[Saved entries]
+---+

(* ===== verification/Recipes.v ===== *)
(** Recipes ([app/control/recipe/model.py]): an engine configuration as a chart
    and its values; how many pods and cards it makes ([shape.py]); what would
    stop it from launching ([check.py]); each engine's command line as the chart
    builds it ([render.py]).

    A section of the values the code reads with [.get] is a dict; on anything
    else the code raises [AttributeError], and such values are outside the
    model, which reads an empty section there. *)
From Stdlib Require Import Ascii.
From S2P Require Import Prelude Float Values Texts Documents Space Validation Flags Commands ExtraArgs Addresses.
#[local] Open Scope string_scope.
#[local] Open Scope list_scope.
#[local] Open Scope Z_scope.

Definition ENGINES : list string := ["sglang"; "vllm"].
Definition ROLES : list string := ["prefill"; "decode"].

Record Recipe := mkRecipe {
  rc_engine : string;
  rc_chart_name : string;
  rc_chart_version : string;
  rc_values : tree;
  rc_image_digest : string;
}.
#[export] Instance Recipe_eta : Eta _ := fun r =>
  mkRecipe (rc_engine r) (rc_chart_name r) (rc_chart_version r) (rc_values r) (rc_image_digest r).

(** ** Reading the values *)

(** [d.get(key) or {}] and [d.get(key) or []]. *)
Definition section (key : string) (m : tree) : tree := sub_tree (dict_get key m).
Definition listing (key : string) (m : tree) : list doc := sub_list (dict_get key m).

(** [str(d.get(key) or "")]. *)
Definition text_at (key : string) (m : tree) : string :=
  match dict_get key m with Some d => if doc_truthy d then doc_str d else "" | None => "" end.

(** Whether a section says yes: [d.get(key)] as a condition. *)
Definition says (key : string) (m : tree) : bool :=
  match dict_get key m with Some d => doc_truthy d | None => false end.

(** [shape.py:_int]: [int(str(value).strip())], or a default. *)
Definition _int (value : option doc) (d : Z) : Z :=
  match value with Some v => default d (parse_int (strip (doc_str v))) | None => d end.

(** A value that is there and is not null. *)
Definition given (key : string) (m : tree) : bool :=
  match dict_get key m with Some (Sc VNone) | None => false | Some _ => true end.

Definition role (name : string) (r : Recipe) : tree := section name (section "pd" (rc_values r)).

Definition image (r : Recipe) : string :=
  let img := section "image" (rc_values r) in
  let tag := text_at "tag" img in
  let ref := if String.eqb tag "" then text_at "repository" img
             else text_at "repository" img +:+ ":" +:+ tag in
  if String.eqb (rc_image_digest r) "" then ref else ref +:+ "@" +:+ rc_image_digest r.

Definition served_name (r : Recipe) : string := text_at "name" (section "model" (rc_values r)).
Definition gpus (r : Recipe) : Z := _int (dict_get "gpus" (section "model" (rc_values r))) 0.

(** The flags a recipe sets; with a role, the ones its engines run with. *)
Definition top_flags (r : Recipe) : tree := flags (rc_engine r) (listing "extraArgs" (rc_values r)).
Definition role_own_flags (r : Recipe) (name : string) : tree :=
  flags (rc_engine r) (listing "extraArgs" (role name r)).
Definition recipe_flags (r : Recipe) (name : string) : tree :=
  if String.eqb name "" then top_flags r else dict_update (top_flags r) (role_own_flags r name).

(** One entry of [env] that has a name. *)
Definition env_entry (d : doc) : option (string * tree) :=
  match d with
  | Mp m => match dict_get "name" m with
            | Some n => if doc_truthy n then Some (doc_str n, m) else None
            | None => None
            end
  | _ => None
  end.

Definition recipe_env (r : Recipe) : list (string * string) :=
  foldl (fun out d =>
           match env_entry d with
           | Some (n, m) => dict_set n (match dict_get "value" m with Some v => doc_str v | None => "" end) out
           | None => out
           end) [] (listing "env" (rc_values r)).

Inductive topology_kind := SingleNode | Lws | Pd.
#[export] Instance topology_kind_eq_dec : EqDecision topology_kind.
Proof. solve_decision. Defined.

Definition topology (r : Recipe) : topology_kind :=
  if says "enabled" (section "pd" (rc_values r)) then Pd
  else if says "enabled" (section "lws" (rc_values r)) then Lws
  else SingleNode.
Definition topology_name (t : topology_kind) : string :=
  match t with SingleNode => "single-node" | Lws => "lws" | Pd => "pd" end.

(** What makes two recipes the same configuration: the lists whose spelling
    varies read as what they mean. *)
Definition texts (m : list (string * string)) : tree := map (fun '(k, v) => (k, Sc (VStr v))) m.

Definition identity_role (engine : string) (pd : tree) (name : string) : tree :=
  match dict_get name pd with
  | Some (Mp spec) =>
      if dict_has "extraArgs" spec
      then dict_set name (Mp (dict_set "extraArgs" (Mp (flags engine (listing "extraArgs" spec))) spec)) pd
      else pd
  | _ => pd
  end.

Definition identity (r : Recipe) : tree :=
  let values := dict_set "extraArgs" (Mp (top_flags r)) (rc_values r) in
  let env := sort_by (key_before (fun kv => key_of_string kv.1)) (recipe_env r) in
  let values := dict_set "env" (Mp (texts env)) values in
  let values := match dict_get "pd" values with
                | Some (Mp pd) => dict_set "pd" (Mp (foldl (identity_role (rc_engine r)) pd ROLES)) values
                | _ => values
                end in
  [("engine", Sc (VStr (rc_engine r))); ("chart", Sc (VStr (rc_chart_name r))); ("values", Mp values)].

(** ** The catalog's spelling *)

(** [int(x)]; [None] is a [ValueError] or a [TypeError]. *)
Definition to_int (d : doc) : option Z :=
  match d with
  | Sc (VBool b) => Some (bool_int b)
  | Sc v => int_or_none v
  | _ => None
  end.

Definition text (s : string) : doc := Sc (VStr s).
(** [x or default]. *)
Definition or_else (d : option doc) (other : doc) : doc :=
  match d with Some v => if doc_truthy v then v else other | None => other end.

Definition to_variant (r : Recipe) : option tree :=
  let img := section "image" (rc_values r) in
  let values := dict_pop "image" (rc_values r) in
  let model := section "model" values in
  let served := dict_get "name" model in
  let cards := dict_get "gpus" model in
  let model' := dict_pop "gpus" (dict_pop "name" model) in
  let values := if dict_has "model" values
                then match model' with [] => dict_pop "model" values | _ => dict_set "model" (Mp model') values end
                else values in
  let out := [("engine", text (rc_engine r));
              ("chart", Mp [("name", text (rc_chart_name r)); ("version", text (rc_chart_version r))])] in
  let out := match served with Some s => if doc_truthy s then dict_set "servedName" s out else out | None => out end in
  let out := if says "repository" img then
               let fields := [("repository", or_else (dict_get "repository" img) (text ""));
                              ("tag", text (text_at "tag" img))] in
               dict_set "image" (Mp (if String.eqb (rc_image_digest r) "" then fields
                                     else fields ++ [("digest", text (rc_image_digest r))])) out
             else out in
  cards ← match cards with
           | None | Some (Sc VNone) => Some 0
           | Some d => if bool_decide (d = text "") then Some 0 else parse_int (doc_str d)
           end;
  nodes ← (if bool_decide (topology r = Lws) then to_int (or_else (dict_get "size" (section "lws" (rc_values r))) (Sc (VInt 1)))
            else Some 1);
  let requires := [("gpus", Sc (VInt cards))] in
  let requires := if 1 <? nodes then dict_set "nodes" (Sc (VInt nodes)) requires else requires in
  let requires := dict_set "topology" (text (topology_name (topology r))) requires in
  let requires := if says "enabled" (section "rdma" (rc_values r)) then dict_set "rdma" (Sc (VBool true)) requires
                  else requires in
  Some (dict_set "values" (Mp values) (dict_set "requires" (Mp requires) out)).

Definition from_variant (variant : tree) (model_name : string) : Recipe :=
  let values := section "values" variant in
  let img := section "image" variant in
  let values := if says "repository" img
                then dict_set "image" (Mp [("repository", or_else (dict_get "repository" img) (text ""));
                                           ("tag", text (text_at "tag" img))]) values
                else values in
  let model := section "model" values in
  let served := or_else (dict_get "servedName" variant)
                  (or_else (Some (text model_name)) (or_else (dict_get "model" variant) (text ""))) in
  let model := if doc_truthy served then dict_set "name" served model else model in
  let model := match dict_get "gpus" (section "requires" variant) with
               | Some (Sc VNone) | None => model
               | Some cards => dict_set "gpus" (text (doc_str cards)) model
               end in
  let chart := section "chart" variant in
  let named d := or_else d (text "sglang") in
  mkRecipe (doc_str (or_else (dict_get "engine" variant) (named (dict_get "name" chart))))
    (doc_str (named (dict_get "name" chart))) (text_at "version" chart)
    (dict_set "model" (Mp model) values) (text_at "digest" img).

+---+

> [TASK DETAILS] Print the lines above from the one with "stop it from" through the one with "Definition _int (value", both included, exactly as written and nothing more.

> [RESULT]
    stop it from launching ([check.py]); each engine's command line as the chart
    builds it ([render.py]).

    A section of the values the code reads with [.get] is a dict; on anything
    else the code raises [AttributeError], and such values are outside the
    model, which reads an empty section there. *)
From Stdlib Require Import Ascii.
From S2P Require Import Prelude Float Values Texts Documents Space Validation Flags Commands ExtraArgs Addresses.
#[local] Open Scope string_scope.
#[local] Open Scope list_scope.
#[local] Open Scope Z_scope.

Definition ENGINES : list string := ["sglang"; "vllm"].
Definition ROLES : list string := ["prefill"; "decode"].

Record Recipe := mkRecipe {
  rc_engine : string;
  rc_chart_name : string;
  rc_chart_version : string;
  rc_values : tree;
  rc_image_digest : string;
}.
#[export] Instance Recipe_eta : Eta _ := fun r =>
  mkRecipe (rc_engine r) (rc_chart_name r) (rc_chart_version r) (rc_values r) (rc_image_digest r).

(** ** Reading the values *)

(** [d.get(key) or {}] and [d.get(key) or []]. *)
Definition section (key : string) (m : tree) : tree := sub_tree (dict_get key m).
Definition listing (key : string) (m : tree) : list doc := sub_list (dict_get key m).

(** [str(d.get(key) or "")]. *)
Definition text_at (key : string) (m : tree) : string :=
  match dict_get key m with Some d => if doc_truthy d then doc_str d else "" | None => "" end.

(** Whether a section says yes: [d.get(key)] as a condition. *)
Definition says (key : string) (m : tree) : bool :=
  match dict_get key m with Some d => doc_truthy d | None => false end.

(** [shape.py:_int]: [int(str(value).strip())], or a default. *)
Definition _int (value : option doc) (d : Z) : Z :=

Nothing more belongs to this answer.